Une volonté aussi de prétendus intellectuels bien-pensants (comme Jean-Marie Colombani à la veille du premier tour des présidentielles en 2007 avec son éditorial du Monde) d’éliminer un centre indépendant, l’idée dérangeante d’une « majorité centrale » qui pour certain est « anti-démocratique » car empêche l’alternance et risquerait de figer la position centrale entre des partis extrêmes devenues impuissants (voir le dernier éditorial de Jacques Julliard dans le dernier Marianne, « lettre à Jean-François Kahn sur un centrisme imaginaire »). Décidément, les représentations mentales sont tenaces ! Comment encore simplifier et catégoriser ainsi une "droite" en y assimilant FN et UMP (qui se sont rapprochés sur des questions d'immigration et de frontières, de valeurs conservatrices contre le mariage homosexuels ou sur le cannabis, en même temps que très éloignés sur la politique économique, l'Europe) ou en y assimilant PS, écologistes et extrême gauche (qui prônent des valeurs communes d'égalité et de solidarité, de liberté des mœurs, en même temps qu'éloignés aussi sur la politique économique, le nucléaire et d'autres sujets).

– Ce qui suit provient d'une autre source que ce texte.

(* ===== verification/StoreCheckpoint.v ===== *)
(** * The store over a checkpoint

    A rebuild of a store that is served over a checkpoint, and lists read through the overlay. *)

From S2P Require Import Prelude Words BitPack Search Positions Terms TextSegment Binary Share TermDict Postings Cursor PostingEdit PostingRuns Lists Indexing Bulk IndexRuns Filters SlotTable Store Overlay Capacity StoreSpec StoreEdits StoreRuns StoreHistory.

Abbreviation toy_insert := (insert_batch (V := toy_json) (D := TermDictionary) (B := Base flat_image) 1 (fun _ => 0%Z) None (fun _ => [])).
Abbreviation toy_remove := (store_remove (V := toy_json) (D := TermDictionary) (B := Base flat_image) 1 (fun _ => 0%Z) None (fun _ => [])).

(** A store opened over the checkpoint of three documents, with a document of 1100 chunks and a
    document of one chunk written since. *)
Definition over_checkpoint : DocumentStore toy_json TermDictionary (Base flat_image) := set_base store_default (Some (base_new toy_image)).
Definition written : list (StoredDocument toy_json) :=
  [toy_sdoc [8] (replicate 1100 (toy_chunk [] true 1)); toy_sdoc [9] [toy_chunk cats true 3]]%Z.

Definition live_after (m : outcome (DocumentStore toy_json TermDictionary (Base flat_image) * option (StoredDocument toy_json))) : option (bool * bool) :=
  match m with Ok (s, Some _) => Some (store_contains s [1]%Z, store_contains s [9]%Z) | _ => None end.

(** C38: a rebuild forgets the checkpoint.  Over a checkpoint that holds document 1, deleting a large
    document written since triggers the rebuild, and afterwards document 1 is gone although
    nothing deleted it; the other written document is still there. *)
Theorem rebuild_drops_checkpoint :
  match toy_insert over_checkpoint written with
  | Ok s => store_contains s [1]%Z = true /\ live_after (toy_remove s [8]%Z) = Some (false, true)
  | _ => False
  end.
Proof. vm_compute. split; reflexivity. Qed.

(** ** A list read through the overlay *)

Décidément, François Bayrou dérange. Pourtant il dit vrai, ses analyses sont justes, ses propositions certainement les mieux à même de nous sortir vraiment de la crise et d’unir le pays dans l’effort. D’ailleurs ses idées seront forcément appliquées mais sans doute plus maladroitement par le gouvernement confronté à la réalité.
Les Français n’ont pas voulu entendre la vérité, la réalité des faits, le réalisme des propositions.

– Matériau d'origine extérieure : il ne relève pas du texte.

(* ===== verification/TextRecords.v ===== *)
(** * Records of a text segment and their owners

    The locations that stored chunks hold, against the records of the segment: every record that
    is still readable has an owner, and every byte of the segment is in a record.  Appending gives
    a record to a new owner, scrubbing takes the records of an owner away. *)

From S2P Require Import Prelude Words TextSegment Binary Store StoreText.

Section Records.
Context (crc32 : list Z -> Z) (cipher : option Aead) (Hlaws : forall a, cipher = Some a -> AeadLaws a).
Abbreviation seg_read := (segment_read crc32 cipher).

(** The records [live] chunks hold.  Empty records can share a location. *)
Record texts_ok (T : TextSegment) (g : ledger) (live : list location) : Prop := {
  tx_ledger : ledger_ok crc32 cipher T g;
  tx_file : Z.of_nat (length (ts_file T)) = ts_len T;
  tx_tiled : forall i, (HEADER_LEN <= i < ts_len T)%Z -> exists e, e ∈ g /\ (e.1.1.1 <= i < e.1.1.1 + e.1.1.2)%Z;
  tx_recorded : forall loc, loc ∈ live -> exists t, (loc, t) ∈ g;
  tx_intact : forall loc, loc ∈ live -> (0 < loc.1.2)%Z -> exists t, (loc, Some t) ∈ g;
  tx_unique : NoDup (filter (fun sp : Z * Z => 0 < sp.2)%Z (map fst live));
  tx_kept : forall a l c t, (a, l, c, Some t) ∈ g -> (0 < l)%Z -> (a, l) ∈ map fst live }.

(** The text at the locations is unchanged. *)
Definition reads_same (T T' : TextSegment) (live : list location) : Prop := forall loc, loc ∈ live -> seg_read T' loc = seg_read T loc.

(** So is the length of the segment. *)
Definition kept (T T' : TextSegment) (live : list location) : Prop := reads_same T T' live /\ ts_len T' = ts_len T.

Lemma reads_same_trans T1 T2 T3 live live' :
  reads_same T1 T2 live -> reads_same T2 T3 live' -> (forall loc, loc ∈ live' -> loc ∈ live) -> reads_same T1 T3 live'.
Proof. intros H1 H2 Hs loc Hl. by rewrite H2, H1 by auto. Qed.

Lemma kept_trans T1 T2 T3 live live' :
  kept T1 T2 live -> kept T2 T3 live' -> (forall loc, loc ∈ live' -> loc ∈ live) -> kept T1 T3 live'.
Proof. intros [H1 E1] [H2 E2] Hs. split; [by eapply reads_same_trans|congruence]. Qed.

Lemma kept_refl T live : kept T T live.
Proof. done. Qed.

Lemma texts_perm T g live live' : live ≡ₚ live' -> texts_ok T g live -> texts_ok T g live'.
Proof.
  intros Hp [H1 Hfl H2 H3 H3' H4 H5]. split; try done.
  - intros loc. rewrite <- Hp. apply H3.
  - intros loc. rewrite <- Hp. apply H3'.
  - by rewrite <- Hp.
  - intros a l c t. rewrite <- Hp. apply H5.
Qed.

Lemma created_texts : texts_ok (segment_create cipher) [] [].
Proof.
  split.
  - by apply (segment_create_ok crc32 cipher Hlaws).
  - done.
  - intros i Hi. cbn in Hi. lia.
  - by intros loc Hl%elem_of_nil.
  - by intros loc Hl%elem_of_nil.
  - constructor.
  - by intros a l c t Ht%elem_of_nil.
Qed.

Lemma recorded_reads T g live loc t : texts_ok T g live -> (loc, t) ∈ g -> seg_read T loc = Ok (default [] t).
Proof.
  intros [(Hs & Hg & _ & _) _ _ _ _ _ _] Hin. destruct loc as [[a l] c]. rewrite Forall_forall in Hg. by apply record_read; [done|done|apply Hg].
Qed.

Lemma recorded_span T g live loc t : texts_ok T g live -> (loc, t) ∈ g -> (HEADER_LEN <= loc.1.1 /\ 0 <= loc.1.2 /\ loc.1.1 + loc.1.2 <= ts_len T < U64)%Z.
Proof.
  intros [(Hs & Hg & _ & _) _ _ _ _ _ _] Hin. destruct loc as [[a l] c]. rewrite Forall_forall in Hg. destruct (Hg _ Hin) as [Hb _], Hs as [Hs _]. simpl. lia.
Qed.

(** An empty record reads as the empty text. *)
Lemma empty_record T g live a c t : texts_ok T g live -> (a, 0%Z, c, t) ∈ g -> default [] t = [].
Proof.
  intros [(Hs & Hg & _ & _) _ _ _ _ _ _] Hin. rewrite Forall_forall in Hg. destruct (Hg _ Hin) as [_ Ht]. destruct t as [t|]; [|done].
  destruct Ht as [(_ & _ & ->)|(_ & _ & _ & nonce & bytes & Hn & Hb & Hl & _)]; [done|]. simpl.
  eapply (sealed_nonempty cipher Hlaws nonce t a bytes); [done|done|]. apply nil_length_inv. lia.
Qed.

(** ** Appending *)

Lemma append_texts T g live nonce text loc T' :
  texts_ok T g live -> length nonce = 12 -> utf8_valid text = true -> segment_append crc32 cipher T nonce text = Ok (loc, T') ->
  texts_ok T' (g ++ [(loc, Some text)]) (loc :: live) /\ reads_same T T' live /\ seg_read T' loc = Ok text.
Proof.
  intros Hok Hn Hu Ha. pose proof Hok as [H1 Hfl H2 H3 H3' H4 H5]. pose proof (append_ledger_ok crc32 cipher Hlaws T g nonce text loc T' H1 Hn Hu Ha) as H1'.
  assert (Hloc : loc.1.1 = ts_len T /\ ts_len T' = (ts_len T + loc.1.2)%Z /\ (0 <= loc.1.2)%Z /\ Z.of_nat (length (ts_file T')) = ts_len T').
  { unfold segment_append in Ha. destruct (sealed cipher nonce text (ts_len T)) as [bytes| |]; [|done|done]. cbn [obind] in Ha.
    destruct (_ <? U32)%Z; [|done]. unfold checked_add in Ha. destruct (_ <? U64)%Z; [|done]. cbn in Ha. injection Ha as <- <-. cbn. rewrite positioned_write_length. destruct H1 as ((Hs & _) & _). unfold HEADER_LEN in Hs. split_and!; [done|done|lia|lia]. }
  destruct Hloc as (Ea & El & Hpos & Hfl').
  assert (Hok' : texts_ok T' (g ++ [(loc, Some text)]) (loc :: live)).
  { split; [done|done| | | | |].
    - intros i Hi. destruct (decide (i < ts_len T)%Z).
      + destruct (H2 i) as (e & He & Hr); [lia|]. exists e. split; [apply elem_of_app; by left|done].
      + exists (loc, Some text). split; [apply elem_of_app; right; by apply list_elem_of_singleton|]. cbn. lia.
    - intros l [->|Hl]%elem_of_cons; [exists (Some text); apply elem_of_app; right; by apply list_elem_of_singleton|].
      destruct (H3 l Hl) as [t Ht]. exists t. apply elem_of_app. by left.
    - intros l [->|Hl]%elem_of_cons Hp; [exists text; apply elem_of_app; right; by apply list_elem_of_singleton|].
      destruct (H3' l Hl Hp) as [t Ht]. exists t. apply elem_of_app. by left.
    - cbn [map]. destruct (decide (0 < loc.1.2)%Z) as [Hl|Hl]; [|by rewrite filter_cons_False].
      rewrite filter_cons_True by done. apply NoDup_cons. split; [|done]. rewrite list_elem_of_filter. intros [_ (l & El' & Hin)%list_elem_of_fmap].
      destruct (H3 l Hin) as [t Ht]. pose proof (recorded_span _ _ _ _ _ Hok Ht). rewrite <- El' in *. lia.
    - intros a l c t [Hin|[= <- <-]%list_elem_of_singleton]%elem_of_app Hl; cbn [map]; [right; by eapply H5|left]. }
  split_and!; [done| |].
  - intros l Hl. destruct (H3 l Hl) as [t Ht]. rewrite (recorded_reads _ _ _ _ _ Hok Ht). eapply recorded_reads; [exact Hok'|]. apply elem_of_app. by left.
  - change text with (default [] (Some text)) at 1. eapply recorded_reads; [exact Hok'|]. apply elem_of_app. right. by apply list_elem_of_singleton.
Qed.

(** ** Scrubbing *)

Lemma drop_empty T g loc live : texts_ok T g (loc :: live) -> ~ (0 < loc.1.2)%Z -> texts_ok T g live.
Proof.
  intros [H1 Hfl H2 H3 H3' H4 H5] Hl. split; [done|done|done| | | |].
  - intros l Hin. apply H3. by right.
  - intros l Hin. apply H3'. by right.
  - cbn [map] in H4. by rewrite filter_cons_False in H4.
  - intros a l c t Hin Hp. destruct (proj1 (elem_of_cons _ _ _) (H5 a l c t Hin Hp)) as [E|]; [|done]. rewrite <- E in Hl. done.
Qed.

Lemma scrub_texts T g loc live :
  texts_ok T g (loc :: live) -> exists T' g', segment_scrub T loc.1.1 loc.1.2 = Ok T' /\ texts_ok T' g' live /\ kept T T' live.
Proof.
  intros Hok. pose proof Hok as [H1 Hfl H2 H3 H3' H4 H5]. destruct loc as [[a l] c]. cbn [fst snd]. destruct (H3 (a, l, c)) as [t0 Ht0]; [left|].
  pose proof (recorded_span _ _ _ _ _ Hok Ht0) as Hsp. cbn in Hsp.
  assert (Hs : exists T', segment_scrub T a l = Ok T' /\ ts_len T' = ts_len T /\ length (ts_file T') = length (ts_file T)).
  { unfold segment_scrub, in_segment, checked_add. rewrite (proj2 (Z.leb_le _ _)) by lia. rewrite (proj2 (Z.ltb_lt (a + l) U64)) by lia.
    rewrite (proj2 (Z.leb_le (a + l) _)) by lia. eexists. split; [done|]. split; [done|].
    cbn. rewrite positioned_write_length, length_replicate. unfold HEADER_LEN in Hsp. lia. }
  destruct Hs as (T' & Hs & Hlen & Hfl'). pose proof (scrub_ledger_ok crc32 cipher Hlaws T g a l T' H1 ltac:(eauto) Hs) as H1'.
  exists T', (map (mark_scrubbed a l) g).
  assert (Hmark : forall x t, (x, t) ∈ g -> exists t', (x, t') ∈ map (mark_scrubbed a l) g /\ (x.1 <> (a, l) -> t' = t)).
  { intros [[a' l'] c'] t Hin. exists (mark_scrubbed a l (a', l', c', t)).2. split.
    - apply list_elem_of_fmap. exists (a', l', c', t). split; [|done]. rewrite <- (mark_scrubbed_loc a l (a', l', c', t)) at 1. by destruct (mark_scrubbed _ _ _).
    - cbn. intros Hne. destruct (_ && _) eqn:E; [|done]. apply andb_true_iff in E as [?%Z.eqb_eq ?%Z.eqb_eq]. congruence. }
  assert (Hnew : texts_ok T' (map (mark_scrubbed a l) g) live).
  { split; [done|congruence| | | | |].
    - intros i Hi. destruct (H2 i) as (e & He & Hr); [lia|]. exists (mark_scrubbed a l e). rewrite mark_scrubbed_loc. split; [by apply list_elem_of_fmap_2|done].
    - intros x Hx. destruct (H3 x) as [t Ht]; [by right|]. destruct (Hmark _ _ Ht) as (t' & Ht' & _). eauto.
    - intros x Hx Hp. destruct (H3' x) as [t Ht]; [by right|done|]. destruct (Hmark _ _ Ht) as (t' & Ht' & Heq). exists t. rewrite <- Heq; [done|]. intros E.
      cbn [map] in H4. rewrite filter_cons_True in H4 by (cbn; rewrite E in Hp; done). apply NoDup_cons in H4 as [Hn _]. apply Hn, list_elem_of_filter. cbn [fst].
      rewrite <- E. split; [done|]. by apply list_elem_of_fmap_2.
    - cbn [map] in H4. rewrite filter_cons in H4. case_decide; [|done]. by apply NoDup_cons in H4 as [_ ?].
    - intros a' l' c' t (e & E & He)%list_elem_of_fmap Hp. destruct e as [[[a1 l1] c1] t1]. cbn in E. destruct (_ && _) eqn:Eb; [done|]. injection E as -> -> -> <-.
      pose proof (H5 _ _ _ _ He Hp) as Hin. cbn [map fst] in Hin. apply elem_of_cons in Hin as [[= -> ->]|Hin]; [by rewrite !Z.eqb_refl in Eb|done]. }
  split_and!; [done|done|]. split; [|done]. intros x Hx. destruct (H3 x) as [t Ht]; [by right|]. destruct (Hmark _ _ Ht) as (t' & Ht' & Heq).
  rewrite (recorded_reads _ _ _ _ _ Hok Ht), (recorded_reads _ _ _ _ _ Hnew Ht'). destruct (decide (x.1 = (a, l))) as [E|Hne]; [|by rewrite Heq].
  destruct x as [x1 c1]. cbn in E. subst x1. destruct (decide (0 < l)%Z) as [Hl|Hl].
  - exfalso. cbn [map] in H4. rewrite filter_cons_True in H4 by done. apply NoDup_cons in H4 as [Hn _]. apply Hn, list_elem_of_filter.
    split; [done|]. by apply (list_elem_of_fmap_2 fst _ (a, l, c1)).
  - assert (l = 0%Z) as -> by lia. by rewrite (empty_record _ _ _ _ _ _ Hok Ht), (empty_record _ _ _ _ _ _ Hnew Ht').
Qed.

Lemma scrub_all_texts T g spans live :
  texts_ok T g (spans ++ live) -> exists T' g', scrub_all T spans = Ok T' /\ texts_ok T' g' live /\ kept T T' live.
Proof.
  revert T g. induction spans as [|sp spans IH]; intros T g Hok; [by exists T, g|]. cbn [scrub_all].
  destruct (scrub_texts _ _ _ _ Hok) as (T1 & g1 & -> & Hok1 & Hr1). cbn [obind]. destruct (IH T1 g1 Hok1) as (T' & g' & -> & Hok' & Hr').
  exists T', g'. split_and!; [done|done|]. eapply kept_trans; [exact Hr1|exact Hr'|]. intros loc Hl. apply elem_of_app. by right.
Qed.

(** ** Erasure *)

(** A byte of the segment is in a record that is held, or it is zero. *)
Lemma unowned_zero T g live i :
  texts_ok T g live -> (HEADER_LEN <= i < ts_len T)%Z ->
  (exists loc, loc ∈ live /\ (loc.1.1 <= i < loc.1.1 + loc.1.2)%Z) \/ ts_file T !! Z.to_nat i = Some 0%Z.
Proof.
  intros [(Hs & Hg & _ & _) _ H2 H3 _ H4 H5] Hi. destruct (H2 i Hi) as ([[[a l] c] t] & He & Hr). cbn in Hr. destruct t as [t|].
  - left. pose proof (H5 a l c t He ltac:(lia)) as (x & E & Hx)%list_elem_of_fmap. exists x. rewrite <- E. done.
  - right. rewrite Forall_forall in Hg. destruct (Hg _ He) as [Hb [_ Hz]]. unfold positioned_read in Hz. destruct Hs as [Hs Hf]. unfold HEADER_LEN in *.
    rewrite get_range_Some in Hz by lia. cbn [ok_or] in Hz. injection Hz as E. symmetry in E.
    assert (Hl : replicate (Z.to_nat l) 0%Z !! (Z.to_nat i - Z.to_nat a) = Some 0%Z) by (apply lookup_replicate_2; lia).
    rewrite E, lookup_take_lt, lookup_drop in Hl by lia. by replace (Z.to_nat a + (Z.to_nat i - Z.to_nat a)) with (Z.to_nat i) in Hl by lia.
Qed.
End Records.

Les Français aiment être bercés d’illusions. Ils aiment qu’on leur désigne des coupables, des boucs émissaires : Europe, Euro, Chine, mondialisation, banques, finance, riches … et sont donc tentés par les explications « faciles » et des solutions simplistes et souvent contre-productives ou induisant de graves conséquences (sortie de l’euro, protectionnisme, création monétaire,…). Alors que nos pertes d’emplois et la chute du niveau scolaire sont surtout dues à nos propres faiblesses qu’il faut savoir affronter et corriger.
La presse et les médias ont préféré continuer à traiter la politique comme un terrain de jeu d’affrontement, comme le football à deux équipes, comme une émission de téléréalité. Mediapart ne fait pas exception.
Les Français d’ailleurs ne lisent pratiquement plus la presse ou zappent les nouvelles des JT, sans approfondir, sans se rendre compte de ce qui se passe, de ce que d’autres sont en train de décider pour eux. Après tout, ils ont élu des gouvernants qui ont laissé filer pendant trente ans ces déficits cumulés dans une dette devenue presque insurmontable, dont les intérêts seuls sont égaux au total de l’impôt sur le revenu, devenu le premier poste budgétaire avant l’éducation, 2,5% du PIB, autant qui aurait pu être employé en croissance, en création d’emplois, en dépenses utiles. L’Etat protecteur est là et veillera au grain, croient-ils !
Mais un jour, ils vont se réveiller ! A nouveau ils diront « Bayrou avait raison » …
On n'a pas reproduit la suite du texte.